An aspect of this female-male bond is also expressed in the phrase ‘ezer ke-negdo, best translated “suitable [or powerful] counterpart,” which describes the intended relationship of the woman to the man. The Hebrew carries no hint of subordination, no support staff. The woman and man form a complementary partnership so that together they can establish and sustain a household in the challenging environment facing all Israelite farm families. In fact, that the first thing the humans do in the garden is eat some fruit is related to an important theme of the story. It is not only about the beginnings of human life; it is also about the importance of food for human survival. The words for “food” and “eat,” which are from the same root in Hebrew, appear repeatedly (in contrast to the absence of “sin”), creating a thematic focus on food. After all, the very first thing God tells the first human concerns food.

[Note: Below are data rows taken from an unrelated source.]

(** ** Identities *)

Inductive PermissionPreset := ReadOnly | Auto.
Inductive ApprovalPolicy := Ask | AutoAllow | FullAccess | HostAccess.
Inductive RuleDecision := Forbid | Prompt | Allow.
#[global] Instance RuleDecision_eq_dec : EqDecision RuleDecision.
Proof. solve_decision. Defined.

Definition bypasses_prompts (p : ApprovalPolicy) : bool :=
  match p with FullAccess | HostAccess => true | _ => false end.
Definition bypasses_sandbox (p : ApprovalPolicy) : bool :=
  match p with HostAccess => true | _ => false end.

(** The derived order: the most restrictive decision first. *)
Definition rank (d : RuleDecision) : nat :=
  match d with Forbid => 0 | Prompt => 1 | Allow => 2 end.
Definition decision_min (a b : RuleDecision) : RuleDecision :=
  if rank b <? rank a then b else a.
(** [iter().min()]. *)
Definition min_decision (l : list RuleDecision) : option RuleDecision :=
  match l with [] => None | d :: l => Some (foldl decision_min d l) end.

Inductive PermissionAuthorityChange := Narrowing | NoChange | Broadening.

Definition compare_authority_rank (current requested : nat) : PermissionAuthorityChange :=
  match Nat.compare requested current with Lt => Narrowing | Eq => NoChange | Gt => Broadening end.
Definition permission_preset_authority_rank (p : PermissionPreset) : nat :=
  match p with ReadOnly => 0 | Auto => 1 end.
Definition approval_policy_authority_rank (p : ApprovalPolicy) : nat :=
  match p with Ask => 0 | AutoAllow => 1 | FullAccess => 2 | HostAccess => 3 end.
Definition compare_permission_preset_authority (current requested : PermissionPreset) :=
  compare_authority_rank (permission_preset_authority_rank current)
    (permission_preset_authority_rank requested).
Definition compare_approval_policy_authority (current requested : ApprovalPolicy) :=
  compare_authority_rank (approval_policy_authority_rank current)
    (approval_policy_authority_rank requested).

(** ** Rules *)

Definition DEFAULT_COMMAND_SHELL_CLASSIFICATION : string := "unix-like".

Inductive CommandShellDialect := Posix | Fish.
#[global] Instance CommandShellDialect_eq_dec : EqDecision CommandShellDialect.
Proof. solve_decision. Defined.

Definition from_shell_classification (c : string) : CommandShellDialect :=
  if eq_ignore_ascii_case c "fish"
     || ((5 <=? String.length c) && eq_ignore_ascii_case (str_take 5 c) "fish-")
  then Fish else Posix.

Inductive RuleMatch :=
| Prefix
| Exact
| ExactSha256 (digest_hex shell_classification : string).

Inductive CommandRuleScope := BuiltIn | ScopeSession | Project | User | Managed.
#[global] Instance CommandRuleScope_eq_dec : EqDecision CommandRuleScope.
Proof. solve_decision. Defined.

Inductive ArgumentPolicy :=
| NoArguments
| ExecutableProbe (allowed_options : list string)
| UnameProbe
| LiteralOutput
| ReadPaths (allowed_options : list string)
| ScriptThenReadPaths (allowed_options : list string)
| FindReadOnly
| GitReadOnly (subcommand : string).

Inductive EffectCompleteness := EffectsUnknown | Complete.
#[global] Instance EffectCompleteness_eq_dec : EqDecision EffectCompleteness.
Proof. solve_decision. Defined.

Record DeclaredCommandEffects := mkDeclared {
  de_completeness : EffectCompleteness;
  de_read_scopes : list string;
  de_write_scopes : list string;
  de_network : option bool;
  de_credentials : option bool;
  de_process_control : option bool }.

Record EffectiveCommandEffects := mkEffects {
  reads : list string;
  writes : list string;
  creates : list string;
  deletes : list string;
  touches : list string;
  network : bool;
  credentials : bool;
  process_control : bool;
  destructive : bool;
  privilege_change : bool;
  unknown : bool }.

Definition no_effects : EffectiveCommandEffects :=
  mkEffects [] [] [] [] [] false false false false false false.
Definition unknown_effects : EffectiveCommandEffects :=
  mkEffects [] [] [] [] [] false false false false false true.

Record CommandRule := mkRule {
  r_id : option string;
  r_pattern : list string;
  r_decision : RuleDecision;
  r_match : RuleMatch;
  r_argument_policy : ArgumentPolicy;
  r_scope : CommandRuleScope;
  r_justification : option string;
  r_declared_effects : option DeclaredCommandEffects }.

Definition rule_new (pattern : list string) (decision : RuleDecision) (m : RuleMatch)
    : presult CommandRule :=
  match pattern with
  | [] => Err (perm_invalid_args "command prefix rule pattern must not be empty")
  | _ => Ok (mkRule None pattern decision m NoArguments Managed None None)
  end.

Definition with_argument_policy (p : ArgumentPolicy) (r : CommandRule) : CommandRule :=
  mkRule (r_id r) (r_pattern r) (r_decision r) (r_match r) p (r_scope r) (r_justification r)
    (r_declared_effects r).
Definition with_scope (sc : CommandRuleScope) (r : CommandRule) : CommandRule :=
  mkRule (r_id r) (r_pattern r) (r_decision r) (r_match r) (r_argument_policy r) sc
    (r_justification r) (r_declared_effects r).
Definition with_justification (j : string) (r : CommandRule) : CommandRule :=
  mkRule (r_id r) (r_pattern r) (r_decision r) (r_match r) (r_argument_policy r) (r_scope r)
    (Some j) (r_declared_effects r).

Definition rule_id_byte (a : ascii) : bool :=
  is_ascii_alphanumeric a || (a =? "_")%char || (a =? "-")%char || (a =? ".")%char.

Definition with_id (id : string) (r : CommandRule) : presult CommandRule :=
  if str_is_empty id || (128 <? String.length id) || negb (all_bytes rule_id_byte id)
  then Err (perm_invalid_args "command rule id must be 1-128 ASCII characters [A-Za-z0-9_.-]")
  else Ok (mkRule (Some id) (r_pattern r) (r_decision r) (r_match r) (r_argument_policy r)
             (r_scope r) (r_justification r) (r_declared_effects r)).

Definition is_none {A} (o : option A) : bool := match o with None => true | Some _ => false end.

Definition with_declared_effects (e : DeclaredCommandEffects) (r : CommandRule)
    : presult CommandRule :=
  if negb (bool_decide (r_decision r = Allow))
  then Err (perm_invalid_args "declared command effects are accepted only on allow rules")
  else if existsb (fun p => str_is_empty p || contains_char NUL p)
            (de_read_scopes e ++ de_write_scopes e)
  then Err (perm_invalid_args
    "declared command effect scopes must be non-empty and contain no NUL bytes")
  else if bool_decide (de_completeness e = Complete)
          && (is_none (de_network e) || is_none (de_credentials e) || is_none (de_process_control e))
  then Err (perm_invalid_args
    "complete declared command effects require network, credentials, and process_control")
  else Ok (mkRule (r_id r) (r_pattern r) (r_decision r) (r_match r) (r_argument_policy r)
             (r_scope r) (r_justification r) (Some e)).

Record CandidateEvaluation := mkCandidate {
  ce_command : string;
  ce_decision : RuleDecision;
  ce_matched_rule_ids : list string;
  ce_effects : EffectiveCommandEffects;
  ce_confinement_effects : option EffectiveCommandEffects;
  ce_completeness : EffectCompleteness }.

In meting out punishment to the first couple, God assigns the woman many pregnancies, a role suited to the need for children in agrarian life and also to the high infant mortality rate in biblical times, and hard work, another stipulation appropriate for the arduous life of peasant farmers. The word for “work” is exactly the same as the one used for the man’s fate of grueling labor. (Typical English translations mentioning “pain in childbirth” misrepresent the Hebrew. A more accurate translation is “I will make great your toil and many your pregnancies.”) The male dominance prescribed for life after Eden pertains to sexual relations, not to social or legal arrangements; men control women’s sexuality because of women’s reluctance to have many pregnancies, given the dangers of maternal and child mortality in biblical antiquity.
The punishment is not the end of the story for Eve. She appears in her maternal role after the departure from Eden, when she gives birth to the first naturally born human, Cain. The usual biblical language for reporting that a woman has given birth, however, does not appear in the announcement of Cain’s birth. Rather, Eve proclaims that she had created a man together with God.